# Simple and cheap taper gauges.......



## brino (Sep 9, 2019)

Years ago when I was trying to find B&S #11 taper tooling for my mill I wanted a quick way to help me sort tapers.
(https://www.hobby-machinist.com/gallery/albums/my-1916-cincinnati-3s-milling-machine.364/)

I looked around for a cheap set of taper gauges and found nothing useful for Morse and B&S sizes.

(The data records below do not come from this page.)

Lemma new_variables_in_scope program :
  in_scope (naive set_semantics d program 0) (new_variables program.*1) ∧
  ∀ name, name ∈ program.*1 → is_Some (new_variables (DF := DF) program.*1 !! name).
Proof.
  destruct (run_concatenate_Ret (D := list Value) (R := Z) [] [] eq_refl) as (l0 & Hl0 & ->%Permutation_nil_r).
  assert (∀ names name, name ∈ names → new_variables names !! name = Some (c_concatenate [])) as Hnew.
  { induction names as [|n names IH]; intros name; [set_solver|].
    change (new_variables (n :: names)) with (<[n := c_concatenate []]> (new_variables names)).
    destruct (decide (n = name)) as [->|Hne]; [by rewrite lookup_insert_eq|].
    rewrite lookup_insert_ne by done. intros [->|Hin]%elem_of_cons; [done|by apply IH]. }
  split; [|intros name Hn; eexists; by apply Hnew].
  intros name k l Hl. simpl in Hl. apply elem_of_list_to_map_2 in Hl.
  apply list_elem_of_fmap in Hl as ([n p] & [= -> -> ->] & Hp).
  exists (c_concatenate []), []. split; [apply Hnew, list_elem_of_fmap; by exists (n, p)|].
  split; [done|]. split; [done|]. intros t Ht. by apply not_elem_of_nil in Ht.
Qed.

Lemma variables_at_naive program round :
  NoDup program.*1 → (∀ i, i < round → program_ok set_semantics d program (naive set_semantics d program i)) →
  let vars := variables_at set_semantics delta_join d program (new_variables program.*1) round in
  in_scope (naive set_semantics d program round) vars ∧ ∀ name, name ∈ program.*1 → is_Some (vars !! name).
Proof.
  intros Hnd. induction round as [|round IH]; intros Hok; [apply new_variables_in_scope|].
  destruct IH as [Hscope Hvars]; [intros i Hi; apply Hok; lia|]. cbn [variables_at].
  destruct (round_computes delta_join set_semantics d program _ _ Hnd Hvars Hscope) as (defs & h & -> & Hdefs & Hin);
    [apply Hok; lia|done].
Qed.

(** *** The collected rules *)
Definition program_of (all : list Rule) : list (Aid * Plan) :=
  (λ rule, (r_name rule, r_plan rule)) <$> sort_by rule_le all.

Lemma program_of_names all : (program_of all).*1 = r_name <$> sort_by rule_le all.
Proof. unfold program_of. by rewrite <- list_fmap_compose. Qed.

Lemma duplicate_definition_NoDup (all : list Rule) :
  NoDup (r_name <$> all) → duplicate_definition all = None.
Proof.
  intros Hnd. unfold duplicate_definition.
  match goal with |- head (omap ?f ?l) = None =>
    enough (∀ i, i ∈ l → f i = None) as Hall; [generalize Hall; generalize l|] end.
  { intros l. clear Hall. induction l as [|i l IH]; intros Hall; [done|]. cbn [omap list_omap].
    rewrite (Hall i) by set_solver. apply IH. set_solver. }
  intros i Hi%elem_of_seq. destruct (all !! i) as [x|] eqn:Hx; [|done].
  destruct (all !! (i - 1)) as [y|] eqn:Hy; [|done]. case_bool_decide as Hxy; [|done]. exfalso.
  assert (i = i - 1); [|lia]. eapply (NoDup_lookup (r_name <$> all)); [done|..].
  - by rewrite list_lookup_fmap, Hx.
  - by rewrite list_lookup_fmap, Hy, Hxy.
Qed.

Lemma collected_program name all :
  rules_named d → collect_dependencies d [name] = Ret (Ok all) →
  canonical_rules name all = Ok (sort_by rule_le all) ∧
  NoDup (program_of all).*1 ∧ name ∈ (program_of all).*1.
Proof.
  intros Hnamed Hc. pose proof (collect_spec d [name] Hnamed) as Hspec. rewrite Hc in Hspec.
  destruct Hspec as [seen Hcoll]. destruct (collecting_done d [name] seen all Hcoll) as (Hneed & _ & _ & Hnd).
  assert (NoDup (r_name <$> sort_by rule_le all)) as Hsorted.
  { rewrite sort_by_perm. apply Hnd, NoDup_singleton. }
  assert (name ∈ r_name <$> sort_by rule_le all) as Hname.
  { rewrite sort_by_perm. apply Hneed, needed_root. set_solver. }
  rewrite program_of_names. split; [|done]. unfold canonical_rules.
  rewrite bool_decide_false, duplicate_definition_NoDup by (try done; intros ->; by apply not_elem_of_nil in Hname).
  done.
Qed.

Lemma implement_collected name all :
  rules_named d → collect_dependencies d [name] = Ret (Ok all) →
  program_ok set_semantics d (program_of all) (naive set_semantics d (program_of all) 0) →
  ∃ h, implement set_semantics delta_join d name = Ret (Ok ({[ name := λ round,
    variables_at set_semantics delta_join d (program_of all) (new_variables (program_of all).*1) round !! name ]}, h)).
Proof.
  intros Hnamed Hc Hok. destruct (collected_program name all Hnamed Hc) as (Hcan & Hnd & Hname).
  unfold implement. rewrite Hc. simpl. rewrite Hcan. fold (program_of all). rewrite <- program_of_names.
  destruct (new_variables_in_scope (program_of all)) as [Hscope Hvars].
  destruct (Hvars name Hname) as [v ->].
  destruct (round_computes delta_join set_semantics d _ _ _ Hnd Hvars Hscope Hok) as (defs & h & -> & _). simpl. eauto.
Qed.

So I thought I'd try making some.
These are NOT meant to be used for comparison when cutting a taper, but only to help ID what is in the used tools bin at the tool store.
They've been very useful for that.

I took a sheet of plastic, got out my Machinery's Handbook and drew centre lines, and then measured out the taper sizes and lengths from the centre line.
I cut them out with an x-acto knife and ruler.
This left me with both male and female "gauges".

Morse:






B&S:






If I was to redo it today I'd probably 3D-print some gauges, but I did not have that ability years ago.......

-brino


----------



## Latinrascalrg1 (Sep 9, 2019)

For some reason my minds eye seen it a different way when you first mentioned doing this.   I visualized you where "Warping" the material around/into the taper to measure and i thought that was a good Idea but now seeing what you meant and now I kick myself for looking past the more Obvious and superior method! 

Thanks for Sharing.


----------



## hman (Sep 10, 2019)

Durn!  Absolutely great idea and execution.  Maybe send the photos to Little Machine Shop or PM, and see if they can put something like this into production.


----------